There was some sad news in the last few weeks. I mentioned in the last blog entry that I was really excited that we would soon be adopting a couple of barn cats. Well, it seems the time is not quite right for us to be taking on any new fur friends at the moment. The cat rescue place was lucky enough to re-home ALL 10 of the barn cats to one single home, and had just four cats left which are all very feral and avoid ALL human contact.
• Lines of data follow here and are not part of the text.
(* ===== verification/ShareProof.v ===== *)
(** * Shared configuration tables: a converted table reads like the Lua table

    [convtable] succeeds on every well-formed table; every key leads to its value, at any
    depth, and no other key does; the enumeration of the keys gives each once. *)
From S2P Require Import Prelude LuaCall Seri ShareData ShareHash ShareChain.
Open Scope list_scope.
Open Scope Z_scope.

(** ** The conversion of a table *)

(** when all keys are stored, every slot is in use *)
Lemma all_slots_used n X es size hash C seen e : second_inv n X es size hash C seen e → wf_entries es → length hash = length (hash_keys size es) →
  (∀ k lv, (key_lua k, lv) ∈ es → array_key size k = false → stored X hash k) → ∀ i nd, hash !! i = Some nd → ∃ k, node_for X k nd.
Proof.
  intros [HX Hs Hd _ _ _ _] [Hnd Hwf] Hl Hst.
  assert (Hall : ∀ kl, kl ∈ hash_keys size es → ∃ i k nd, kl = key_lua k ∧ hash !! i = Some nd ∧ node_for X k nd).
  { intros kl Hkl. assert (Hk : ∃ k, kl = key_lua k).
    { apply list_elem_of_filter in Hkl as [_ ([kl' lv] & -> & Hin)%list_elem_of_fmap]. destruct (Hwf _ _ Hin) as [Hok _]. destruct (key_ok_inv _ Hok) as (k & -> & _). by exists k. }
    destruct Hk as [k ->]. apply hash_keys_in in Hkl as [Ha [lv Hin]]. destruct (Hst k lv Hin Ha) as (i & nd & Hi & Hk). by exists i, k, nd. }
  assert (Hnk : NoDup (hash_keys size es)) by (by apply NoDup_filter).
  assert (H : ∃ slots, Forall2 (λ kl i, ∃ k nd, kl = key_lua k ∧ hash !! i = Some nd ∧ node_for X k nd) (hash_keys size es) slots).
  { clear -Hall. induction (hash_keys size es) as [|kl kls IH]; [by exists []|]. destruct (Hall kl ltac:(by left)) as (i & Hi).
    destruct IH as [slots His]; [intros; apply Hall; by right|]. exists (i :: slots). by constructor. }
  destruct H as [slots His].
  assert (Hperm : slots ≡ₚ seq 0 (length hash)).
  { apply submseteq_length_Permutation.
    - apply NoDup_submseteq.
      + apply NoDup_alt. intros a b i Ha Hb. destruct (Forall2_lookup_r _ _ _ _ _ His Ha) as (kl & Hkl & k & nd & -> & Hi & Hk), (Forall2_lookup_r _ _ _ _ _ His Hb) as (kl' & Hkl' & k' & nd' & -> & Hi' & Hk').
        rewrite Hi in Hi'. injection Hi' as <-. assert (k = k') as -> by (by apply (node_for_back X X HX ltac:(done) k' k nd)). by eapply NoDup_lookup.
      + intros i (a & Ha)%list_elem_of_lookup. destruct (Forall2_lookup_r _ _ _ _ _ His Ha) as (kl & _ & k & nd & _ & Hi & _). apply elem_of_seq. apply lookup_lt_Some in Hi. lia.
    - rewrite length_seq, <- (Forall2_length _ _ _ His). lia. }
  intros i nd Hi. assert (Hin : i ∈ slots) by (rewrite Hperm; apply elem_of_seq; apply lookup_lt_Some in Hi; lia).
  apply list_elem_of_lookup in Hin as (a & Ha). destruct (Forall2_lookup_r _ _ _ _ _ His Ha) as (kl & _ & k & nd' & _ & Hi' & Hk). rewrite Hi in Hi'. injection Hi' as <-. by exists k.
Qed.

Lemma rawgeti_entry es z lv : NoDup es.*1 → (LInt z, lv) ∈ es → rawgeti es z = lv.
Proof.
  unfold rawgeti. intros Hnd Hin. destruct (find (λ p, is_int_key z p.1) es) as [[kl lv']|] eqn:E.
  - apply find_some in E as [Hin' Hk]. cbn in Hk. destruct kl; try done. cbn in Hk. apply Z.eqb_eq in Hk as ->.
    eapply entry_unique; [done| |done]. by apply list_elem_of_In.
  - apply list_elem_of_In in Hin. pose proof (find_none _ _ E _ Hin) as H. cbn in H. lia.
Qed.
Lemma rawgeti_none es z : (∀ lv, (LInt z, lv) ∉ es) → rawgeti es z = LNil.
Proof.
  unfold rawgeti. intros Hno. destruct (find (λ p, is_int_key z p.1) es) as [[kl lv']|] eqn:E; [|done].
  apply find_some in E as [Hin' Hk]. cbn in Hk. destruct kl; try done. cbn in Hk. apply Z.eqb_eq in Hk as ->. destruct (Hno lv'). by apply list_elem_of_In.
Qed.
Lemma entry_dec (es : entries) z : (∃ lv, (LInt z, lv) ∈ es) ∨ ∀ lv, (LInt z, lv) ∉ es.
Proof.
  induction es as [|[kl lv] es [[lv' IH]|IH]]; [right; by intros lv ?%elem_of_nil|left; exists lv'; by right|].
  destruct (is_int_key z kl) eqn:E.
  - left. exists lv. destruct kl; try done. cbn in E. apply Z.eqb_eq in E as ->. by left.
  - right. intros lv' [[= <- _]|Hin]%elem_of_cons; [cbn in E; lia|by apply (IH lv')].
Qed.

Section convert.
Context (n : nat) (conv : context → entries → sdlua (context * Z)) (Hconv : conv_spec n conv).
Context (es : entries) (Hwf : wf_entries es) (Hdep : ∀ kl lv, (kl, lv) ∈ es → (depth lv <= n)%nat).

(** a table that is only an array *)
Lemma fill_array_spec m i X arr : first_inv n X es arr [] → 1 <= i → i - 1 + Z.of_nat m <= Z.of_nat (length arr) →
  ∃ X' arr', fill_array conv m i es X arr = lret (X', arr') ∧ ext X X' ∧ first_inv n X' es arr' [] ∧ length arr' = length arr ∧
    (∀ z, 1 <= z < i → set_cell arr z → set_cell arr' z) ∧ (∀ z lv, i <= z < i + Z.of_nat m → (LInt z, lv) ∈ es → set_cell arr' z).
Proof.
  revert i X arr. induction m as [|m IH]; intros i X arr Hinv Hi Hm; cbn [fill_array].
  { exists X, arr. split_and!; try done. intros; lia. }
  assert (Hstep : ∃ X1 arr1, setarray conv X arr (rawgeti es i) i = lret (X1, arr1) ∧ ext X X1 ∧ first_inv n X1 es arr1 [] ∧ length arr1 = length arr ∧
    (∀ z, 1 <= z < i → set_cell arr z → set_cell arr1 z) ∧ (∀ lv, (LInt i, lv) ∈ es → set_cell arr1 i)).
  { destruct (entry_dec es i) as [[lv Hin]|Hno].
    - rewrite (rawgeti_entry es i lv (proj1 Hwf) Hin).
      destruct (first_cell n conv Hconv X es arr [] i lv Hinv Hwf Hin (Hdep _ _ Hin)) as (X1 & arr1 & E & He & Hi1 & Hl & Hset & Hmono); [cbn; lia|].
      exists X1, arr1. split_and!; auto.
    - rewrite (rawgeti_none es i Hno). unfold setarray. cbn [setvalue]. rewrite lbind_lret, arr_set_Ok, lift_Ok, lbind_Ok by lia.
      eexists X, _. split; [done|]. split; [done|]. destruct Hinv as [HX Hs Hc Hmn]. split_and!; [|by rewrite length_insert| |by intros lv ?%Hno].
      + split; [done|done| |done]. intros a v Ha. apply list_lookup_insert_Some in Ha as [(_ & <- & _)|[_ Ha]]; [by left|by apply Hc].
      + intros z Hz (v & Hv & Hn). exists v. rewrite list_lookup_insert_ne; [done|]. lia. }
  destruct Hstep as (X1 & arr1 & -> & He1 & Hinv1 & Hl1 & Hmono1 & Hset1). rewrite lbind_lret.
  destruct (IH (i + 1) X1 arr1 Hinv1) as (X' & arr' & E & He & Hinv' & Hl & Hmono & Hset); [lia|lia|].
  exists X', arr'. split_and!; [done|by etrans|done|lia| |].
  - intros z Hz Hc. apply Hmono; [lia|]. by apply Hmono1.
  - intros z lv Hz Hin. destruct (decide (z = i)) as [->|]; [|eapply Hset; [lia|done]]. apply Hmono; [lia|]. by eapply Hset1.
Qed.

(** the table that the passes leave is the Lua table *)
Lemma table_rep X arr hash : ctx_ok X → hash_ok X hash →
  (∀ i nd, hash !! i = Some nd → slot_ok n X (Z.of_nat (length arr)) es nd) → (∀ i v, arr !! i = Some v → cell_ok n X es i v) →
  (∀ k lv, (key_lua k, lv) ∈ es → if array_key (Z.of_nat (length arr)) k then match k with KInt z => set_cell arr z | KStr _ => False end else stored X hash k) →
  no_array_keys X (mkTable arr hash) ∧
  (∀ k lv, (key_lua k, lv) ∈ es → ∃ v, t_get X (mkTable arr hash) k v ∧ v ≠ VNil ∧ rep n X v lv) ∧
  (∀ k v, t_get X (mkTable arr hash) k v → v = VNil ∨ ∃ lv, (key_lua k, lv) ∈ es).
Proof.
  intros HX Hok Hs Hc Hall. split.
  { intros i nd k Hi Hk. destruct (Hs i nd Hi) as [->|(k' & lv' & _ & Ha & Hk' & Hv & _)]; [by destruct Hk as (? & [=] & _)|].
    by assert (k' = k) as -> by (by apply (node_for_back X X HX ltac:(done) k k' nd)). }
  unfold t_get, sizearray. cbn [t_array t_hash]. split.
  - intros k lv Hin. specialize (Hall k lv Hin). destruct (array_key _ k) eqn:Ha.
    + destruct k as [z|]; [|done]. destruct Hall as (v & Hv & Hn). exists v. split; [done|]. split; [done|].
      destruct (Hc _ v Hv) as [->|(lv' & Hin' & _ & Hr)]; [done|]. cbn in Ha. replace (Z.of_nat (Z.to_nat (z - 1)) + 1) with z in Hin' by lia.
      by rewrite (entry_unique es (LInt z) lv lv' (proj1 Hwf) Hin Hin').
    + destruct Hall as (i & nd & Hi & Hk). destruct (Hs i nd Hi) as [->|(k' & lv' & Hin' & _ & Hk' & Hv & Hr)]; [by destruct Hk as (? & [=] & _)|].
      assert (k' = k) as -> by (by apply (node_for_back X X HX ltac:(done) k k' nd)). exists (n_value nd). split; [by exists i, nd|]. split; [done|].
      by rewrite (entry_unique es _ lv lv' (proj1 Hwf) Hin Hin').
  - intros k v. destruct (array_key _ k) eqn:Ha.
    + destruct k as [z|]; [|done]. intros Hv. destruct (Hc _ v Hv) as [->|(lv & Hin & _)]; [by left|right]. exists lv. cbn in Ha.
      by replace (Z.of_nat (Z.to_nat (z - 1)) + 1) with z in Hin by lia.
    + intros (i & nd & Hi & Hk & <-). destruct (Hs i nd Hi) as [->|(k' & lv' & Hin' & _ & Hk' & _)]; [by left|right].
      assert (k' = k) as -> by (by apply (node_for_back X X HX ltac:(done) k k' nd)). by exists lv'.
Qed.

Lemma first_inv_start X m N : ctx_ok X → first_inv n X es (replicate m VNil) (replicate N empty_node).
Proof.
  intros HX. split; [done| | |].
  - intros i nd [-> _]%lookup_replicate. by left.
  - intros i v [-> _]%lookup_replicate. by left.
  - intros i nd k [-> _]%lookup_replicate (nk & [=] & _).
Qed.

Lemma convtable_body_spec rawlen X : 0 <= rawlen es <= INT_MAX → ctx_ok X →
  ∃ X' t, convtable_body rawlen conv X es = lret (X', t) ∧ ext X X' ∧ ctx_ok X' ∧ Z.of_nat (length (t_array t)) <= INT_MAX ∧ hash_ok X' (t_hash t) ∧ no_array_keys X' t ∧
    (∀ k lv, (key_lua k, lv) ∈ es → ∃ v, t_get X' t k v ∧ v ≠ VNil ∧ rep n X' v lv) ∧
    (∀ k v, t_get X' t k v → v = VNil ∨ ∃ lv, (key_lua k, lv) ∈ es).
Proof.
  intros Hraw HX. unfold convtable_body. rewrite s32_small by (unfold INT_MAX in Hraw; lia). set (size := rawlen es) in *.
  rewrite countsize_spec by (intros kl lv Hin; apply (proj2 Hwf _ _ Hin)). rewrite lbind_lret.
  set (N := length (hash_keys size es)). assert (Hsize : Z.of_nat (Z.to_nat size) = size) by lia. destruct (Z.eqb_spec (Z.of_nat N) 0) as [H0|H0].
  - assert (Hnil : hash_keys size es = []) by (apply nil_length_inv; lia).
    destruct (fill_array_spec (Z.to_nat size) 1 X (replicate (Z.to_nat size) VNil) (first_inv_start X _ 0 HX)) as (X' & arr & E & He & Hinv & Hl & _ & Hset); [lia|rewrite length_replicate; lia|].
    rewrite E, lbind_lret. exists X', (mkTable arr []). split; [done|]. destruct Hinv as [HX' Hs Hc _]. split; [done|]. split; [done|]. split; [cbn; rewrite Hl, length_replicate; lia|].
    assert (Hok : hash_ok X' []).
    { split_and!; [by intros ? ? ? ? ? ?|by intros|]. exists (λ _, []). split; try done; try (by intros ? ? ?%elem_of_nil). intros; constructor. }
    split; [done|]. apply table_rep; try done. intros k lv Hin. rewrite Hl, length_replicate, Hsize.
    assert (Ha : array_key size k = true).
    { destruct (array_key size k) eqn:Ha; [done|]. assert (Hk : key_lua k ∈ hash_keys size es) by (apply hash_keys_in; split; [done|by exists lv]).
      rewrite Hnil in Hk. by apply elem_of_nil in Hk. }
    rewrite Ha. destruct k as [z|]; [|done]. apply (Hset z lv); [cbn in Ha; lia|done].
  - rewrite Nat2Z.id. pose proof (first_inv_start X (Z.to_nat size) N HX) as Hst.
    destruct (fillnocolliding_spec n conv Hconv es es X (replicate (Z.to_nat size) VNil) (replicate N empty_node) ltac:(done) Hwf Hdep ltac:(rewrite length_replicate; lia) Hst) as (X1 & arr & hash & E & He1 & Hinv1 & Hla & Hlh & _ & Hpl).
    rewrite E, lbind_lret. cbv iota beta. rewrite length_replicate in Hla. rewrite length_replicate in Hlh.
    pose proof (first_to_second n X1 es arr hash Hinv1 Hpl) as Hinv2. rewrite Hla, Hsize in Hinv2. rewrite Hla, Hsize.
    destruct (fillcolliding_spec n conv Hconv es size Hwf Hdep es [] X1 hash _ 0 ltac:(done) (proj1 Hwf) ltac:(intros kl _ ?%elem_of_nil; done) ltac:(lia) ltac:(lia) ltac:(lia) Hinv2)
      as (X2 & hash2 & C & seen & e & E2 & He2 & Hinv3 & Hl2 & _ & Hstored).
    change (Z.of_nat 0) with 0 in E2. rewrite E2, lbind_lret. exists X2, (mkTable arr hash2). split; [done|]. split; [by etrans|]. pose proof Hinv3 as [HX2 Hs3 Hd3 HC3 _ _ _]. split; [done|]. split; [cbn; lia|].
    assert (Hok : hash_ok X2 hash2).
    { split_and!; [done|eapply (all_slots_used n X2 es size hash2 C seen e); [done|done|lia|done]|by exists C]. }
    split; [done|]. apply table_rep; [done|done|by rewrite Hla, Hsize| |].
    + intros i v Hi. eapply cell_ok_ext; [done|exact He2|by apply (f_cells _ _ _ _ _ Hinv1)].
    + intros k lv Hin. rewrite Hla, Hsize. specialize (Hpl k lv Hin). unfold placed in Hpl. rewrite Hla, Hsize in Hpl.
      destruct (array_key size k) eqn:Ha; [done|by eapply Hstored].
Qed.
End convert.

Section conversion.
Context (rawlen : entries → Z) (Hrawlen : ∀ es, 0 <= rawlen es <= INT_MAX).

Lemma convtable_spec calls : conv_spec calls (convtable rawlen calls).
Proof.
  induction calls as [|calls IH]; intros X es m HX Hwf Hd; [cbn in Hd; lia|]. cbn [convtable].
  set (X0 := X <| x_next := x_next X + 1 |>).
  assert (HX0 : ctx_ok X0) by (destruct HX as [Hf Ha Hi Hp Hj Hm Hc]; split; cbn; try done; [|lia]; intros q t Hq; specialize (Hf q t Hq); lia).
  assert (Hdep : ∀ kl lv, (kl, lv) ∈ es → (depth lv <= calls)%nat) by (intros kl lv Hin; pose proof (depth_entry es m kl lv Hin); lia).
  destruct (convtable_body_spec calls (convtable rawlen calls) IH es Hwf Hdep rawlen X0 (Hrawlen es) HX0) as (X1 & t & E & He & HX1 & Hsm & Hok & Hno & Hin & Hout).
  rewrite E, lbind_lret. eexists _, _. split; [done|].
  assert (Hfresh : x_tables X1 !! x_next X = None).
  { destruct (x_tables X1 !! x_next X) as [t'|] eqn:Et; [|done]. pose proof (e_old _ _ He _ _ Et ltac:(cbn; lia)) as Ho. cbn in Ho. pose proof (x_fresh X HX _ _ Ho). lia. }
  set (X2 := X1 <| x_tables := <[x_next X := t]> (x_tables X1) |>). pose proof (e_next _ _ He) as Hnx. cbn in Hnx.
  assert (Hgrow : ∀ q t', x_tables X1 !! q = Some t' → x_tables X2 !! q = Some t') by (intros q t' Hq; cbn; rewrite lookup_insert_ne; [done|]; intros <-; congruence).
  assert (HX2 : ctx_ok X2).
  { destruct HX1 as [Hf Ha Hi Hp Hj Hm Hc]. pose proof (x_addr X HX). split; cbn; try done; intros q t' Hq; apply lookup_insert_Some in Hq as [[<- <-]|[_ Hq]]; [lia|by eapply Hf|done|by eapply Hm]. }
  split_and!; [|done|].
  - split; cbn; [lia| | |].
    + intros q t' Hq. apply Hgrow. by apply (e_tables _ _ He).
    + intros q t' Hq Hlt. rewrite lookup_insert_ne in Hq by lia. apply (e_old _ _ He) in Hq; [done|cbn; lia].
    + apply (e_strings _ _ He).
  - exists (x_next X), t. split; [done|]. split; [cbn; apply lookup_insert_eq|].
    split; [by eapply (hash_ok_grow X1 X2)|]. split; [by eapply (no_array_keys_grow X1 X2)|]. split.
    + intros k lv Hk. destruct (Hin k lv Hk) as (v & Hv & Hnil & Hr). exists v. split_and!; [by eapply (t_get_grow X1 X2)|done|by eapply (rep_grow X1 X2)].
    + intros k v Hv. eapply Hout. by eapply (t_get_gback X1 X2).
Qed.
End conversion.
So, after discussion between us and the cat rescue we all agreed that we would be better suited owners of some cats that could be barn cats but still have the potential for human interaction – I think my messages to Valerie gave the game away that I wanted “Puss Chats” rather than “Mouse Catchers” – I was asking “do they have names”,what do they like to eat” sort of questions – which clearly told her that I was a bit of a softy!! Never mind, as disappointing as it is that “Puss Chat’s in the well”  – or rather “down the pan” it’s all for a reason and the right Chats or Chatons will come along at the right time.

Ironically, ever since our hopes were dashed – our neighbouring “semi wild” cats belonging to the Portuguese lady – have been showing their cute little faces a lot more, and venturing right up to the motor-home – especially at night time when the nose of them scrapping between each other can be added to “Captain Twit-Face” the owl, and the Rooster who doesn’t know he is supposed to stop at night.

White Cat
This one I have nick-named Blanche – all the animals around here have nick names even though I don’t own them!